**PROBLEM DESCRIPTION:** Using the listing below, set down each line from the line containing "(** The variables of the loop. *)" through the line containing "(** The metadata", both ends included, exactly and with nothing added.

**PROVIDED DATA:**
****************************************

(* ===== verification/LocalBatch.v ===== *)
(** Batch lookups in the local database: the rest of
    internal/db/sqlite/store.go and lifecycle.go.

    A scan asks for many packages at once.  The packages are cut into chunks
    of at most four hundred names, one query each, and the rows of a chunk are
    checked against the versions requested for their package.  The result is
    proved to be that of one lookup per distinct package and version. *)
From stdpp Require Import base list option strings gmap sorting.
From Stdlib Require Import Ascii ZArith Lia.
From S2P Require Import Prelude GoStrings AsciiText PackageId Json VersionCompare VersionRanges Collections.
From S2P Require Import JsonEncode Domain GoTime SyncRows Dates TimeParse Lifecycle Advisories LocalStore.

Notation localPackageKey := (string * string)%type.

Section batch.
Context {U : UnicodeCase} {MO : MapOrder} {LP : LinkPolicy}.

(** ** Chunks *)

Definition localPackagePredicateChunkSize : Z := 400.
Definition localReputationPredicateChunkSize : Z := 300.

(** The names bound in the query of a chunk and the versions requested for
    each.  The text of the query repeats a placeholder for each name. *)
Record localPackagePredicateChunk := mk_chunk {
  chunkArgs : list localPackageKey;
  versionsByPackage : gmap localPackageKey (list string)
}.

Definition requested (c : localPackagePredicateChunk) (k : localPackageKey) : list string :=
  default [] (versionsByPackage c !! k).

Definition add_key (k : localPackageKey) (c : localPackagePredicateChunk) : localPackagePredicateChunk :=
  mk_chunk (chunkArgs c ++ [k]) (versionsByPackage c).

(** A version is asked for once. *)
Definition add_version (k : localPackageKey) (version : string) (c : localPackagePredicateChunk)
    : localPackagePredicateChunk :=
  if bool_decide (version ∈ requested c k) then c
  else mk_chunk (chunkArgs c) (<[k := requested c k ++ [version]]> (versionsByPackage c)).

(** Whether a new name opens a chunk. *)
Definition full_chunks (maxKeys : Z) (builders : list localPackagePredicateChunk) : bool :=
  match last builders with
  | None => true
  | Some b => maxKeys <=? Z.of_nat (length (chunkArgs b))
  end.

Definition chunk_state : Type := list localPackagePredicateChunk * gmap localPackageKey nat.

(** The body of the loop of [localPackagePredicateChunks]. *)
Definition chunk_step (maxKeys : Z) (st : chunk_state) (pkg : Advisories.PackageQuery) : chunk_state :=
  let '(builders, chunkByKey) := st in
  let ecosystem := TrimSpace (pqEcosystem pkg) in
  let name := normalizePackageName ecosystem (TrimSpace (pqName pkg)) in
  let version := TrimSpace (pqVersion pkg) in
  if bool_decide (ecosystem = "") || bool_decide (name = "") then st
  else
    let key := (ecosystem, name) in
    match chunkByKey !! key with
    | Some i => (alter (add_version key version) i builders, chunkByKey)
    | None =>
        let builders := if full_chunks maxKeys builders then builders ++ [mk_chunk [] ∅] else builders in
        let i := (length builders - 1)%nat in
        (alter (add_version key version) i (alter (add_key key) i builders), <[key := i]> chunkByKey)
    end.

Definition localPackagePredicateChunks (packages : list Advisories.PackageQuery) (maxKeys0 : Z)
    : list localPackagePredicateChunk :=
  let maxKeys := if maxKeys0 <=? 0 then localPackagePredicateChunkSize else maxKeys0 in
  filter (fun c => chunkArgs c <> []) (foldl (chunk_step maxKeys) ([], ∅) packages).1.
(* ===== verification/SyncRuns.v ===== *)
(** The sync client: the sequence of pages (internal/db/sqlite/sync.go).

    The client asks for page after page with the cursor of the page before and
    applies each in its own transaction.  Freshness (the time and transaction
    of the snapshot, and the feed state) is stored only with the last page, so
    a sequence that breaks off is repeated from where the last complete one
    ended.  The server is an argument: what it answers to the n-th request. *)
From stdpp Require Import base list option strings gmap sorting.
From Stdlib Require Import Ascii ZArith Lia.
From S2P Require Import Prelude GoStrings AsciiText PackageId Json VersionCompare VersionRanges Collections.
From S2P Require Import JsonEncode Base64 Domain GoTime Lifecycle Advisories SyncCursor SyncRows Dates TimeParse.
From S2P Require Import SyncPages SyncContract LocalStore LocalSync.

#[export] Instance sync_cursor_eq_dec : EqDecision SyncCursor.
Proof. solve_decision. Defined.

Section runs.
Context {U : UnicodeCase} {MO : MapOrder}.

(** ** Requests *)

(** The query parameters of a request; values are set, not added. *)
Definition set_number (key : string) (n : Z) (q : gmap string string) : gmap string string :=
  if 0 <? n then <[key := Itoa n]> q else q.
Definition set_text (key value : string) (q : gmap string string) : gmap string string :=
  if bool_decide (value = "") then q else <[key := value]> q.
Definition set_flag (key : string) (b : bool) (q : gmap string string) : gmap string string :=
  if b then <[key := "true"]> q else q.

Definition setSyncCursorQuery (cursor : SyncCursor) (q : gmap string string) : gmap string string :=
  set_flag "lifecycle_done" (LifecycleDone cursor)
  (set_flag "reputation_done" (ReputationDone cursor)
  (set_flag "malicious_done" (MaliciousDone cursor)
  (set_flag "vulnerabilities_done" (VulnerabilitiesDone cursor)
  (set_text "lifecycle_cursor" (LifecycleCursor cursor)
  (set_text "reputation_cursor" (ReputationCursor cursor)
  (set_text "malicious_cursor" (MaliciousCursor cursor)
  (set_text "vulnerabilities_cursor" (VulnerabilitiesCursor cursor)
  (set_number "lifecycle_offset" (SyncCursor.Lifecycle cursor)
  (set_number "reputation_offset" (Reputation cursor)
  (set_number "malicious_offset" (Malicious cursor)
  (set_number "vulnerabilities_offset" (Vulnerabilities cursor) q))))))))))).

(** The query of [fetchSyncPageOnce]. *)
Definition sync_query (cfg : SyncConfig) (since sinceXID : string) (cursor : SyncCursor) (snapshot snapshotXID : string)
    : gmap string string :=
  let q := set_text "snapshot_xid" snapshotXID
           (set_text "snapshot" snapshot (set_text "since_xid" sinceXID (set_text "since" since ∅))) in
  let q := <["limit" := Itoa syncPageLimit]> q in
  let q := if cursor_IsZero cursor then q else setSyncCursorQuery cursor q in
  match cfgEcosystems cfg with [] => q | l => <["ecosystem" := Join l ","]> q end.

(** The outcome of one HTTP request: a response, or an error with the delay the
    server asked for (0: none). *)
Notation http_outcome := (Response + Duration)%type.

(** [fetchSyncPageWithCorrelationID]: up to five retries when the server asks to
    wait.  [request n] is the outcome of the [n]-th attempt, [wait] whether the
    wait ended before the context was cancelled. *)
Fixpoint fetch_attempts (left : nat) (request : nat -> http_outcome) (wait : Duration -> bool) (attempt : nat)
    : option Response :=
  match request attempt with
  | inl resp => Some resp
  | inr retryAfter =>
      match left with
      | O => None
      | S left' =>
          if retryAfter <=? 0 then None
          else if wait retryAfter then fetch_attempts left' request wait (S attempt) else None
      end
  end.

Definition fetchSyncPageWithCorrelationID (request : nat -> http_outcome) (wait : Duration -> bool) : option Response :=
  fetch_attempts syncMax429Retries request wait 0.

(** ** A sequence of pages *)

Definition mergeSyncFeedState (dst : syncFeedState) (src : Response) : syncFeedState :=
  mk_feed_state (if bool_decide (fsStatus dst = "") then FeedStatus src else fsStatus dst)
    (match FeedVersions src with
     | None => fsVersions dst
     | Some versions => Some (versions ∪ default ∅ (fsVersions dst))
     end).

Definition syncFeedStateForMetadata (fs : syncFeedState) : option syncFeedState :=
  if bool_decide (TrimSpace (fsStatus fs) = "") && bool_decide (fsVersions fs = None) then None else Some fs.

Definition syncTimestampSafeForFreshness (raw : string) (now : Time) : option bool :=
  ts ← ParseRFC3339Nano (TrimSpace raw);
  Some (negb (After ts (Add now maxSyncFutureSkew))).

Record syncPageSnapshot := mk_snapshot { snapSyncedAt : string; snapSyncedXID : string }.

Definition freshSyncApplyMetadata (snapshot : syncPageSnapshot) (fs : syncFeedState) (now : Time)
    : option syncApplyMetadata :=
  if bool_decide (snapSyncedAt snapshot = "") then Some no_metadata
  else
    safe ← syncTimestampSafeForFreshness (snapSyncedAt snapshot) now;
    Some (if (safe : bool)
          then mk_metadata (snapSyncedAt snapshot) (snapSyncedXID snapshot) (syncFeedStateForMetadata fs) false
          else no_metadata).

Definition syncResponseEmpty (resp : Response) : bool :=
  bool_decide (respVulnerabilities resp = []) && bool_decide (respMalicious resp = []) &&
  bool_decide (respReputation resp = []) && bool_decide (respLifecycle resp = []).

(** [true] is no error. *)
Definition validateSyncResponseBeforeApply (full : bool) (resp : Response) : bool :=
  let at_ := TrimSpace (SyncedAt resp) in
  negb (bool_decide (at_ = "")) && bool_decide (is_Some (ParseRFC3339Nano at_)) &&
  negb (full && syncResponseEmpty resp && bool_decide (TrimSpace (FeedStatus resp) = "") &&
        bool_decide (default ∅ (FeedVersions resp) = ∅)).

(** The variables of the loop. *)
Record sync_state := mk_sync {
  stCursor : SyncCursor;
  stSnapshot : syncPageSnapshot;
  stFeed : syncFeedState;
  stFirst : bool;
  stDisabled : bool;
  stStats : SyncStats;
  stSplit : option syncSplitAdvisory;
  stDB : LocalDB
}.

Inductive sync_verdict := Continue | Finished | Failed.

(** The snapshot is the one of the first page that names it. *)
Definition pin_snapshot (resp : Response) (snap : syncPageSnapshot) : syncPageSnapshot :=
  mk_snapshot (if bool_decide (snapSyncedAt snap = "") then SyncedAt resp else snapSyncedAt snap)
    (if (0 <? SyncedXID resp) && bool_decide (snapSyncedXID snap = "") then Itoa (SyncedXID resp)
     else snapSyncedXID snap).

(** The metadata a page stores; [None] is an error. *)
Definition page_metadata (pass : syncPass) (snap : syncPageSnapshot) (fs : syncFeedState) (disabled : bool) (now : Time)
    (resp : Response) : option syncApplyMetadata :=
  if Truncated resp then Some no_metadata
  else
    m ← (if storeFreshness pass then freshSyncApplyMetadata snap fs now else Some no_metadata);
    Some (mk_metadata (LastSyncAt m) (LastSyncXID m) (FeedState m) (completesReputation pass && negb disabled)).

(** The body of the loop of [syncPaginatedResponses], after the page arrived. *)
Definition sync_page (cfg : SyncConfig) (pass : syncPass) (now : Time) (resp : Response) (st : sync_state)
    : sync_verdict * sync_state :=
  let snap := pin_snapshot resp (stSnapshot st) in
  if Truncated resp && bool_decide (snapSyncedAt snap = "") then (Failed, st)
  else if negb (validateSyncResponseBeforeApply (stFirst st && passFull pass) resp) then (Failed, st)
  else
    let feed := mergeSyncFeedState (stFeed st) resp in
    let disabled := stDisabled st || ReputationDisabled resp in
    match page_metadata pass snap feed disabled now resp with
    | None => (Failed, st)
    | Some m =>
        let split := nextSyncSplitAdvisory (stSplit st) pass (stCursor st) resp in
        let replace := mergeSyncAffectedReplacements (newSyncAffectedReplacement pass resp (cfgEcosystems cfg))
                         (replacement split resp (cfgEcosystems cfg)) in
        let clear := stFirst st && passClearReputation pass in
        let page := mk_apply (stFirst st && passFull pass) clear (if clear then cfgEcosystems cfg else []) replace m in
        match applySyncPage resp page (stDB st) with
        | None => (Failed, st)
        | Some (stats, db) =>
            let st' cursor := mk_sync cursor snap feed false disabled (addSyncStats (stStats st) stats) split db in
            if negb (Truncated resp) then (Finished, st' (stCursor st))
            else match NextCursor resp with
                 | Some next => if bool_decide (next = stCursor st) then (Failed, st' (stCursor st))
                                else (Continue, st' next)
                 | None => (Failed, st' (stCursor st))
                 end
        end
    end.

(** ** The sequence *)

(** What the client sends besides its configuration. *)
Record sync_request := mk_request {
  rqSince : string;
  rqSinceXID : string;
  rqCursor : SyncCursor;
  rqSnapshot : string;
  rqSnapshotXID : string
}.

Definition request_of (pass : syncPass) (st : sync_state) : sync_request :=
  mk_request (csSince (cursorState pass)) (csSinceXID (cursorState pass)) (stCursor st)
    (snapSyncedAt (stSnapshot st)) (snapSyncedXID (stSnapshot st)).

(** The loop; [Continue] means that [fuel] pages did not end it. *)
Fixpoint sync_loop (fuel : nat) (server : nat -> sync_request -> option Response) (cfg : SyncConfig) (pass : syncPass)
    (now : Time) (n : nat) (st : sync_state) : sync_verdict * sync_state :=
  match fuel with
  | O => (Continue, st)
  | S fuel' =>
      match server n (request_of pass st) with
      | None => (Failed, st)
      | Some resp =>
          match sync_page cfg pass now resp st with
          | (Continue, st') => sync_loop fuel' server cfg pass now (S n) st'
          | result => result
          end
      end
  end.

Definition start_sync (pass : syncPass) (db : LocalDB) : sync_state :=
  mk_sync (initialCursor pass) (mk_snapshot "" "") (mk_feed_state "" None) true false no_stats None db.

Definition syncPaginatedResponses (fuel : nat) (server : nat -> sync_request -> option Response) (cfg : SyncConfig)
    (pass : syncPass) (now : Time) (db : LocalDB) : sync_verdict * sync_state :=
  sync_loop fuel server cfg pass now 0 (start_sync pass db).

(** ** [Sync], after the configuration was checked and the lock taken *)

Definition loadSyncCursorState (full : bool) (db : LocalDB) : syncCursorState :=
  if full then mk_cursor_state "" ""
  else mk_cursor_state (GetSyncMeta syncMetaKeyLastSync db) (GetSyncMeta syncMetaKeyLastSyncXID db).

Definition reputationRefetchPass (cfg : SyncConfig) : syncPass :=
  mk_pass (mk_cursor_state "" "") (mk_cursor 0 0 0 0 "" "" "" "" true true false true) false true false
    (bool_decide (cfgEcosystems cfg = [])).

Definition main_pass (cfg : SyncConfig) (db : LocalDB) : syncPass :=
  mk_pass (loadSyncCursorState (cfgFull cfg) db) zero_cursor (cfgFull cfg) false true (cfgFull cfg).

(** The check of the server's URL is an argument: [None] is an error. *)
Definition validateSyncConfig (urlOK : SyncConfig -> bool) (cfg : SyncConfig) : option SyncConfig :=
  if bool_decide (cfgServerURL cfg = "") then None
  else
    let cfg := if cfgTimeout cfg =? 0
               then mk_config (cfgServerURL cfg) (cfgAPIKey cfg) (cfgEcosystems cfg) (cfgFull cfg) (60 * Second)
                      (cfgCACertFile cfg) (cfgAllowInsecureHTTP cfg) else cfg in
    if cfgFull cfg && negb (bool_decide (cfgEcosystems cfg = [])) then None
    else if urlOK cfg then Some cfg else None.

(** The servers of the main sequence and of the refetch.  Statistics are only
    reported when both succeed. *)
Definition Sync (fuel : nat) (server refetch : nat -> sync_request -> option Response) (cfg : SyncConfig) (now : Time)
    (db : LocalDB) : sync_verdict * option SyncStats * LocalDB :=
  let resyncPending := GetSyncMeta syncMetaKeyReputationResync db in
  match syncPaginatedResponses fuel server cfg (main_pass cfg db) now db with
  | (Finished, st) =>
      if negb (bool_decide (resyncPending = "")) && negb (cfgFull cfg) && negb (stDisabled st) then
        match syncPaginatedResponses fuel refetch cfg (reputationRefetchPass cfg) now (stDB st) with
        | (Finished, st') => (Finished, Some (addSyncStats (stStats st) (stStats st')), stDB st')
        | (verdict, st') => (verdict, None, stDB st')
        end
      else (Finished, Some (stStats st), stDB st)
  | (verdict, st) => (verdict, None, stDB st)
  end.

****************************************

**RESPONSE BOX:**
(** The variables of the loop. *)
Record sync_state := mk_sync {
  stCursor : SyncCursor;
  stSnapshot : syncPageSnapshot;
  stFeed : syncFeedState;
  stFirst : bool;
  stDisabled : bool;
  stStats : SyncStats;
  stSplit : option syncSplitAdvisory;
  stDB : LocalDB
}.

Inductive sync_verdict := Continue | Finished | Failed.

(** The snapshot is the one of the first page that names it. *)
Definition pin_snapshot (resp : Response) (snap : syncPageSnapshot) : syncPageSnapshot :=
  mk_snapshot (if bool_decide (snapSyncedAt snap = "") then SyncedAt resp else snapSyncedAt snap)
    (if (0 <? SyncedXID resp) && bool_decide (snapSyncedXID snap = "") then Itoa (SyncedXID resp)
     else snapSyncedXID snap).

(** The metadata a page stores; [None] is an error. *)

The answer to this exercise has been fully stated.